This week is unlike any other week, it’s the last dish of the week in the holy month of Ramadan. The long holiday is just around the corner, and everyone is finally eager to have some time off. Ramadan seems to pass by so quickly yet so slow at the same time; that is the yearly sentimental conundrum – but all in all, we enjoyed every bit of its festive vibes. Of course, with everyone hurrying to finish off all their work and responsibilities, one cannot deny the whirlwind of emotions that seem to hit us as we go. The range of human emotions in situations like these tend to be quite varied. You can go from being tired of running around to being eager for the holidays, to feeling overly stressed because of the work you need to finish before Eid – all in one hour.

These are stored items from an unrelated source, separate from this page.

(** A week stored two weeks back is replaced by an empty current week;
    the week of the current key comes back as it is. *)
Lemma getWeeklyData_rollover_witness :
  days (StorageAdapter.getWeeklyData hostNewYear staleWeekWorld).1 = ∅
  /\ StorageAdapter.getWeeklyData hostNewYear currentWeekWorld
     = (mkWeekly "2023-12-31" (<["2023-12-31" := mkDay 25 1 0 90 1 ∅]> ∅), currentWeekWorld).
Proof.
  pose proof (getWeeklyData_rollover hostNewYear staleWeekWorld) as (_ & _ & _ & _ & H1 & _).
  pose proof (getWeeklyData_rollover hostNewYear currentWeekWorld) as (_ & _ & _ & H2 & _).
  split.
  - apply (H1 (mkWeekly "2023-12-18" (<["2023-12-19" := mkDay 25 1 0 90 1 ∅]> ∅)));
      [reflexivity | vm_compute; discriminate].
  - apply H2; [reflexivity | vm_compute; reflexivity].
Defined.

Arguments SessionManager._calcStreak : simpl never.



(** ** Session manager *)

Section RollupSteps.
Context {Env : Type}.
Implicit Types (w : World Env) (h : Host).

Lemma getDailyStats_eq h w :
  SessionManager.getDailyStats h w
  = (rolledStats h (STATS (storage w)),
     mkWorld (mkStorage (STATE (storage w)) (Some (rolledStats h (STATS (storage w))))
                (SESSIONS (storage w)) (WEEKLY (storage w)))
             (alarms w) (badge w) (bus w) (tracker w)).
Proof.
  destruct w as [[st [ds|] ss wk] al bd b tr];
    unfold SessionManager.getDailyStats, rolledStats; run; [|done].
  by destruct (String.eqb _ _).
Qed.
#[local] Instance bt_touch_frame (device : BluetoothDevice) :
  Frame (bt_touch device).
Proof.
  split.
  - intros s. split; [reflexivity|]. split; [reflexivity | now left].
  - intros s1 s2 s3 (Hc & Ho & Hk) (Hc' & Ho' & Hk').
    split; [congruence|]. split.
    + intros q Hq. rewrite Ho' by exact Hq. now apply Ho.
    + intros d Hd. destruct (Hk' d Hd) as [H | H]; [now apply Hk | now right].
  - intros s n. split; [reflexivity|]. split; [reflexivity | now left].
Qed.

Lemma same_registries_bt_touch device s s1 :
  same_registries s s1 -> bt_touch device s s1.
Proof.
  intros [Hc Hb]. split; [exact Hc|]. rewrite Hb.
  split; [reflexivity | now left].
Qed.

Section Preservation.

Context (R : App -> App -> Prop) `{Frame R}.

Lemma preserves_ret {A : Type} (a : A) : preserves R (ret a).
Proof. intros s. apply frame_refl. Qed.

Lemma preserves_emit (e : Event) : preserves R (emit e).
Proof. intros s. apply frame_refl. Qed.

Lemma preserves_throw {A : Type} (reason : jsstring) : preserves R (@throw A reason).
Proof. intros s. apply frame_refl. Qed.

Lemma preserves_getApp : preserves R getApp.
Proof. intros s. apply frame_refl. Qed.

Lemma preserves_modify (g : App -> App) :
  (forall s, R s (g s)) -> preserves R (modify g).
Proof. intros Hg s. apply Hg. Qed.

Lemma preserves_dateNow env : preserves R (dateNow env).
Proof. intros s. apply frame_clock. Qed.

Lemma preserves_stateless {A : Type} (m : M A) : stateless m -> preserves R m.
Proof.
  intros (r & t & _ & Hm) s. rewrite Hm. apply frame_refl.
Qed.

Lemma preserves_bind {A B : Type} (m : M A) (f : A -> M B) :
  preserves R m -> (forall a, preserves R (f a)) -> preserves R (bind m f).
Proof.
  intros Hm Hf s. unfold bind. specialize (Hm s).
  destruct (m s) as [[[a | e |] s1] t1]; cbn in *; try exact Hm.
  specialize (Hf a s1). destruct (f a s1) as [[r s2] t2]. cbn in *.
  now apply frame_trans with s1.
Qed.

Lemma preserves_tryCatch {A : Type} (body : M A) (handler : jsstring -> M A) :
  preserves R body -> (forall e, preserves R (handler e)) ->
  preserves R (tryCatch body handler).
Proof.
  intros Hm Hh s. unfold tryCatch. specialize (Hm s).
  destruct (body s) as [[[a | e |] s1] t1]; cbn in *; try exact Hm.
  specialize (Hh e s1). destruct (handler e s1) as [[r s2] t2]. cbn in *.
  now apply frame_trans with s1.
Qed.

End Preservation.

(** Decompose a method into its steps; what is left are the updates of
    the state. *)
Ltac frame_steps :=
  repeat match goal with
    | |- preserves ?R (bind _ _) => apply (preserves_bind R); [|intros ?]
    | |- preserves ?R (tryCatch _ _) => apply (preserves_tryCatch R); [|intros ?]
    | |- preserves ?R (ret _) => apply (preserves_ret R)
    | |- preserves ?R (emit _) => apply (preserves_emit R)
    | |- preserves ?R (console _ _) => apply (preserves_emit R)
    | |- preserves ?R (showToast _ _) => apply (preserves_emit R)
    | |- preserves ?R (updateConnectionStatus _ _) => apply (preserves_emit R)
    | |- preserves ?R (throw _) => apply (preserves_throw R)
    | |- preserves ?R getApp => apply (preserves_getApp R)
    | |- preserves ?R (dateNow _) => apply (preserves_dateNow R)
    | |- preserves ?R (writeBluetoothMessage _ _ _ _) =>
        apply (preserves_stateless R), stateless_writeBluetoothMessage
    | |- preserves ?R (modify _) => apply (preserves_modify R); intros ?
    | |- preserves _ updateActiveConnections => unfold updateActiveConnections
    | |- preserves _ (if ?b then _ else _) => destruct b
    | |- preserves _ (match ?x with _ => _ end) => destruct x
    end.

Lemma sendHandshake_keeps env conn :
  preserves same_registries (sendHandshake env conn).
Proof. unfold sendHandshake, connSend. frame_steps. Qed.

Lemma onConnectionOpen_registries env conn isIncoming s :
  connections (exec (onConnectionOpen env conn isIncoming) s)
  = JsMap.set (connections s) (conn_peer conn)
      {| cd_connection := conn; cd_type := lit "webrtc";
         cd_metadata := conn_metadata conn |}
  /\ bluetoothConnections (exec (onConnectionOpen env conn isIncoming) s)
     = bluetoothConnections s.
Proof.
  unfold exec, onConnectionOpen.
  rewrite bind_console, bind_modify.
  change (snd (fst ?x)) with (state_of x). rewrite state_of_after.
  match goal with
  | |- context [state_of (?m ?s0)] =>
      assert (Hk : preserves same_registries m);
        [|destruct (Hk s0) as [Hc Hb]; split; [exact Hc | exact Hb]]
  end.
  frame_steps; [apply sendHandshake_keeps | split; reflexivity].
Qed.

Lemma onConnectionClose_registries conn s :
  connections (exec (onConnectionClose conn) s)
  = JsMap.delete (connections s) (conn_peer conn)
  /\ bluetoothConnections (exec (onConnectionClose conn) s)
     = bluetoothConnections s.
Proof.
  unfold exec, onConnectionClose.
  rewrite bind_console, bind_modify.
  change (snd (fst ?x)) with (state_of x). rewrite state_of_after.
  match goal with
  | |- context [state_of (?m ?s0)] =>
      assert (Hk : preserves same_registries m);
        [|destruct (Hk s0) as [Hc Hb]; split; [exact Hc | exact Hb]]
  end.
  frame_steps.
Qed.

Lemma onConnectionError_registries conn s :
  connections (exec (onConnectionError conn) s)
  = JsMap.delete (connections s) (conn_peer conn)
  /\ bluetoothConnections (exec (onConnectionError conn) s)
     = bluetoothConnections s.
Proof.
  unfold exec, onConnectionError.
  rewrite bind_console, bind_modify.
  change (snd (fst ?x)) with (state_of x). rewrite state_of_after.
  match goal with
  | |- context [state_of (?m ?s0)] =>
      assert (Hk : preserves same_registries m);
        [|destruct (Hk s0) as [Hc Hb]; split; [exact Hc | exact Hb]]
  end.
  frame_steps.
Qed.

Lemma handleBluetoothDisconnect_registries device s :
  connections (exec (handleBluetoothDisconnect device) s) = connections s
  /\ JsMap.get (bluetoothConnections (exec (handleBluetoothDisconnect device) s))
       (dev_id device) = None
  /\ (forall q, q <> dev_id device ->
        JsMap.get (bluetoothConnections (exec (handleBluetoothDisconnect device) s)) q
        = JsMap.get (bluetoothConnections s) q).
Proof.
  unfold exec, handleBluetoothDisconnect. rewrite bind_getApp.
  destruct (JsMap.get (bluetoothConnections s) (dev_id device)) eqn:Hget.
  - rewrite bind_modify.
    change (snd (fst ?x)) with (state_of x).
    match goal with
    | |- context [state_of (?m ?s0)] =>
        assert (Hk : preserves same_registries m) by frame_steps;
          destruct (Hk s0) as [Hc Hb]
    end.
    rewrite Hc, Hb. cbn [connections bluetoothConnections with_bluetoothConnections].
    split; [reflexivity|]. split; [apply JsMap_get_delete_same|].
    intros q Hq. now apply JsMap_get_delete_other.
  - cbn. split; [reflexivity|]. split; [exact Hget | reflexivity].
Qed.

Lemma set_entry_touches device d s :
  bt_device d = device ->
  bt_touch device s
    (with_bluetoothConnections
       (JsMap.set (bluetoothConnections s) (dev_id device) d) s).
Proof.
  intros Hd. split; [reflexivity|].
  cbn [bluetoothConnections with_bluetoothConnections]. split.
  - intros q Hq. now apply JsMap_get_set_other.
  - intros d' Hget. rewrite JsMap_get_set_same in Hget.
    injection Hget as <-. now right.
Qed.

Lemma startNotifications_keeps R `{Frame R} env chr :
  preserves R (startNotifications env chr).
Proof. unfold startNotifications. frame_steps. Qed.

Lemma generic_characteristics_touches env server service device chars :
  preserves (bt_touch device)
    (generic_characteristics env server service device chars).
Proof.
  induction chars as [|char rest IH]; cbn [generic_characteristics].
  - frame_steps.
  - destruct (chr_write char || chr_writeWithoutResponse char); [|exact IH].
    frame_steps; try apply startNotifications_keeps; try exact _.
    now apply set_entry_touches.
Qed.

Lemma generic_services_touches env server device services :
  preserves (bt_touch device) (generic_services env server device services).
Proof.
  induction services as [|service rest IH]; cbn [generic_services].
  - frame_steps.
  - destruct (env_characteristics env service); [|frame_steps].
    apply (preserves_bind (bt_touch device));
      [apply generic_characteristics_touches|].
    intros [|]; [frame_steps | exact IH].
Qed.

Lemma setupGenericBluetoothConnection_touches env server device :
  preserves (bt_touch device) (setupGenericBluetoothConnection env server device).
Proof.
  unfold setupGenericBluetoothConnection.
  apply (preserves_tryCatch (bt_touch device)); [|intros e; frame_steps].
  destruct (env_primary_services env server); [|frame_steps].
  apply (preserves_bind (bt_touch device)); [apply generic_services_touches|].
  intros [|]; frame_steps.
Qed.

Lemma connectBluetoothDevice_touches env utf8_json device :
  preserves (bt_touch device) (connectBluetoothDevice env utf8_json device).
Proof.
  unfold connectBluetoothDevice.
  apply (preserves_tryCatch (bt_touch device)); [|intros e; frame_steps].
  apply (preserves_bind (bt_touch device)); [frame_steps|]. intros _.
  apply (preserves_bind (bt_touch device)).
  { frame_steps. apply same_registries_bt_touch. split; reflexivity. }
  intros _.
  destruct (env_gatt_connect env (dev_id device)) as [server|]; [|frame_steps].
  apply (preserves_bind (bt_touch device)); [frame_steps|]. intros _.
  destruct (env_primary_service env server) as [service|].
  - destruct (env_message_characteristic env service) as [messageChar|];
      [|frame_steps].
    unfold sendBluetoothHandshake.
    frame_steps; try apply startNotifications_keeps; try exact _.
    + apply same_registries_bt_touch. split; reflexivity.
    + now apply set_entry_touches.
  - apply (preserves_bind (bt_touch device)); [frame_steps|]. intros _.
    apply setupGenericBluetoothConnection_touches.
Qed.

What is the closest dish to describe this state of being? Well, none other than Khoshaf. Some of us might disregard this flavourful dish on the Ramadan table, but it is actually a very popular dish to break the fast with– especially among the elderly. If you are wondering what Khoshaf is, think of it as a dried fruit compote with nuts and spices. Traditionally made of dried prunes, apricots, and figs poached or marinated overnight in Kamar El-din/apricot syrup – this nutrient and sugar-dense dish is not for the faint-hearted. This mix of juice, fruits, sugar, nuts and spices is definitely filling but rather pleasurable. Some believe this dish has Turkish roots and others say it is Persian, closely relating it to the Persian word “Khosh ab,” which means juice.
Regardless of its roots, one cannot deny the allure of this delicious and supremely nourishing dessert. The rollercoaster of the different yet harmonious set of flavours feels pretty much like how everyone felt this week. Rushing to finish tasks, overwhelmed with work, glad to have some time off, humbled by Ramadan, and everything in between – it’s like having a big satisfying bowl of Khoshaf. You can taste the Kamar El-din juice, the starchiness of the fruits, and the earthiness of nuts all in one bite.
This week might have seemed tiring and a bit overwhelming for all of us, but it is the natural state of being; we will always have mixed feelings, and we will always have things to do – that is the human condition. What we actually need to do is: embrace it and try to always look on the bright side because, just like eating Khoshaf, it only happens during one month of the year, so we might as well enjoy it.